(* ===== verification/AppState.v ===== *)
(** * Application lifecycle (state/state.cpp, state.hpp, lifecycle.hpp)

    The subsystem registry and the lifecycle operations of [AppState] over the
    dependency graph. The virtual hooks of a subsystem are an interface whose
    implementation is arbitrary: each hook sees the whole state and returns any
    status. The ghost field [trace] records the hook calls made. The lifecycle
    mutex makes every public call one atomic step; hooks may re-enter, which
    [transitional_calls_rejected] shows to have no effect. *)
From S2P Require Import Prelude.
From S2P Require Import DependencyGraph.
From stdpp Require Import sorting fin_sets.

(** The enumerators, and the other values the underlying integer can hold. *)
Inductive OperatingMode :=
| TUI
| TEST
| OTHER_MODE (value : Z).

Inductive LifecycleState :=
| UNINITIALIZED
| INITIALIZING
| INITIALIZED
| STARTING
| RUNNING
| STOPPING
| STOPPED
| TERMINATING
| TERMINATED
| CRASHED.

Inductive Status :=
| OK
| INVALID_ARGUMENT
| DUPLICATE_SUBSYSTEM
| DUPLICATE_SUBSYSTEM_NAME
| SUBSYSTEM_NOT_FOUND
| MISSING_DEPENDENCY
| DUPLICATE_DEPENDENCY
| DEPENDENCY_CYCLE
| REGISTRATION_FROZEN
| INVALID_LIFECYCLE_TRANSITION
| SUBSYSTEM_FAILURE
| INTERNAL_ERROR.

#[global] Instance LifecycleState_eq_dec : EqDecision LifecycleState.
Proof. solve_decision. Defined.
#[global] Instance app_Status_eq_dec : EqDecision Status.
Proof. solve_decision. Defined.

Definition is_ok (status : Status) : bool := bool_decide (status = OK).

Definition valid_operating_mode (mode : OperatingMode) : bool :=
  match mode with
  | TUI | TEST => true
  | OTHER_MODE _ => false
  end.

Definition topology_status (status : DependencyGraph.Status) : Status :=
  match status with
  | DependencyGraph.OK => OK
  | DependencyGraph.DUPLICATE_NODE => DUPLICATE_SUBSYSTEM
  | DependencyGraph.NODE_NOT_FOUND => MISSING_DEPENDENCY
  | DependencyGraph.DUPLICATE_DEPENDENCY => DUPLICATE_DEPENDENCY
  | DependencyGraph.DEPENDENCY_CYCLE => DEPENDENCY_CYCLE
  | DependencyGraph.INVALID_ARGUMENT
  | DependencyGraph.EXECUTION_IN_PROGRESS
  | DependencyGraph.WORKER_SUBMISSION_FAILED => INTERNAL_ERROR
  end.

(** The first failure, once [candidate] is reported. *)
Definition record_failure (candidate first_failure : Status) : Status :=
  if is_ok first_failure && negb (is_ok candidate) then candidate else first_failure.

(** The virtual hooks, and how a throwing hook ends. *)
Inductive Hook := ON_INITIALIZE | ON_START | ON_STOP | ON_TERMINATE.

Inductive Outcome :=
| Returned (status : Status)
| Threw.

#[global] Instance Hook_eq_dec : EqDecision Hook.
Proof. solve_decision. Defined.

(** The [try]/[catch] around the hooks that may throw. *)
Definition caught (outcome : Outcome) : Status :=
  match outcome with
  | Returned status => status
  | Threw => SUBSYSTEM_FAILURE
  end.

Section App.
Context {SubsystemId : Type} `{Countable SubsystemId}.

Record AppSubsystem := {
name : string;
dependencies : list SubsystemId;
}.

Record Entry := {
subsystem : AppSubsystem;
initialized : bool;
started : bool;
}.

Record HookCall := {
call_hook : Hook;
call_id : SubsystemId;
call_status : Status;
}.

Record AppState := {
subsystems : gmap SubsystemId Entry;
subsystem_names : gmap string SubsystemId;
registration_order : list SubsystemId;
topology : option (DependencyGraph SubsystemId);
app_forward_layers : list (list SubsystemId);
app_reverse_layers : list (list SubsystemId);
state : LifecycleState;
mode : OperatingMode;
frozen : bool;
trace : list HookCall;
}.

(** The virtual interface of [AppSubsystem]. [stop] and [terminate] are
  [noexcept]. *)
Class SubsystemHooks := {
on_initialize : AppState -> SubsystemId -> Outcome;
on_start : AppState -> SubsystemId -> Outcome;
on_stop : AppState -> SubsystemId -> Status;
on_terminate : AppState -> SubsystemId -> Status;
}.

Definition new_app : AppState :=
{| subsystems := ∅; subsystem_names := ∅; registration_order := []; topology := None;
   app_forward_layers := []; app_reverse_layers := []; state := UNINITIALIZED; mode := TUI;
   frozen := false; trace := [] |}.

(** Field assignments. *)
Definition with_state (s : LifecycleState) (app : AppState) : AppState :=
{| subsystems := subsystems app; subsystem_names := subsystem_names app;
   registration_order := registration_order app; topology := topology app;
   app_forward_layers := app_forward_layers app; app_reverse_layers := app_reverse_layers app;
   state := s; mode := mode app; frozen := frozen app; trace := trace app |}.

Definition with_mode (m : OperatingMode) (app : AppState) : AppState :=
{| subsystems := subsystems app; subsystem_names := subsystem_names app;
   registration_order := registration_order app; topology := topology app;
   app_forward_layers := app_forward_layers app; app_reverse_layers := app_reverse_layers app;
   state := state app; mode := m; frozen := frozen app; trace := trace app |}.

Definition freeze (app : AppState) : AppState :=
{| subsystems := subsystems app; subsystem_names := subsystem_names app;
   registration_order := registration_order app; topology := topology app;
   app_forward_layers := app_forward_layers app; app_reverse_layers := app_reverse_layers app;
   state := state app; mode := mode app; frozen := true; trace := trace app |}.

Definition with_layers (g : DependencyGraph SubsystemId) (forward reverse : list (list SubsystemId))
  (app : AppState) : AppState :=
{| subsystems := subsystems app; subsystem_names := subsystem_names app;
   registration_order := registration_order app; topology := Some g;
   app_forward_layers := forward; app_reverse_layers := reverse;
   state := state app; mode := mode app; frozen := frozen app; trace := trace app |}.

Definition with_entries (entries : gmap SubsystemId Entry) (calls : list HookCall)
  (app : AppState) : AppState :=
{| subsystems := entries; subsystem_names := subsystem_names app;
   registration_order := registration_order app; topology := topology app;
   app_forward_layers := app_forward_layers app; app_reverse_layers := app_reverse_layers app;
   state := state app; mode := mode app; frozen := frozen app; trace := calls |}.

Definition register_subsystem_erased (id : SubsystemId) (subsystem : option AppSubsystem)
  (app : AppState) : Status * AppState :=
match subsystem with
| None => (INVALID_ARGUMENT, app)
| Some sub =>
    if String.eqb (name sub) "" then (INVALID_ARGUMENT, app)
    else if frozen app then (REGISTRATION_FROZEN, app)
    else if bool_decide (is_Some (subsystems app !! id)) then (DUPLICATE_SUBSYSTEM, app)
    else if bool_decide (is_Some (subsystem_names app !! name sub))
    then (DUPLICATE_SUBSYSTEM_NAME, app)
    else
      (OK, {| subsystems :=
                <[id := {| subsystem := sub; initialized := false; started := false |}]>
                  (subsystems app);
              subsystem_names := <[name sub := id]> (subsystem_names app);
              registration_order := registration_order app ++ [id];
              topology := topology app; app_forward_layers := app_forward_layers app;
              app_reverse_layers := app_reverse_layers app; state := state app;
              mode := mode app; frozen := frozen app; trace := trace app |})
end.
(* ===== verification/Tui.v ===== *)
(** * Shared terminal-UI types (puc-cli/tui/rendering/status.hpp, selection.hpp)

    Status codes and the semantic selection events exchanged between the
    screen, its frames and the text editor. *)
From S2P Require Import Prelude.

Inductive Status :=
| OK
| INVALID_ARGUMENT
| INVALID_DIMENSIONS
| DIMENSION_OVERFLOW
| FRAME_ALREADY_IN_PROGRESS
| NO_FRAME_IN_PROGRESS
| RECT_OUT_OF_BOUNDS
| CELL_SHAPE_MISMATCH
| DUPLICATE_FRAME_ID
| FRAME_NOT_FOUND
| FRAME_NOT_SELECTABLE
| INVALID_SELECTION_TRANSITION
| NO_SELECTION
| INVALID_PERCENTAGE
| INVALID_RATIO
| INVALID_CONSTRAINT
| CONSTRAINT_CYCLE
| CANVAS_NOT_SET
| TERMINAL_NOT_AVAILABLE
| TERMINAL_QUERY_FAILED
| TERMINAL_CONFIG_FAILED
| TERMINAL_WRITE_FAILED
| CHANNEL_SETUP_FAILED
| MESSAGE_ENCODING_FAILED
| MESSAGE_DECODING_FAILED
| ASYNC_DISPATCH_FAILED.

#[global] Instance tui_Status_eq_dec : EqDecision Status.
Proof. solve_decision. Defined.

Definition is_ok (status : Status) : bool := bool_decide (status = OK).

Inductive SelectionPhase :=
| NONE
| IN_PROGRESS
| COMPLETE.

Inductive SelectionEventType :=
| SELECT_AND_EXTEND
| END_SELECT_AND_EXTEND
| SELECT_WORD
| SELECT_LINE
| SELECT_ALL
| RESET.

#[global] Instance SelectionPhase_eq_dec : EqDecision SelectionPhase.
Proof. solve_decision. Defined.
#[global] Instance SelectionEventType_eq_dec : EqDecision SelectionEventType.
Proof. solve_decision. Defined.

(** Signed cell coordinates, [std::int64_t]. *)
Record SelectionPosition := { position_x : Z; position_y : Z }.

Record SelectionEvent := {
  event_type : SelectionEventType;
  event_anchor : SelectionPosition;
  event_extent : SelectionPosition;
}.

Definition origin : SelectionPosition := {| position_x := 0; position_y := 0 |}.

(** [SelectionEvent{.type = type}] *)
Definition plain_event (type : SelectionEventType) : SelectionEvent :=
  {| event_type := type; event_anchor := origin; event_extent := origin |}.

──────────────────────────────

#### Task item:
Going through the material above, tally the lines holding "Inductive" and give the number alone.

#### Solution:
8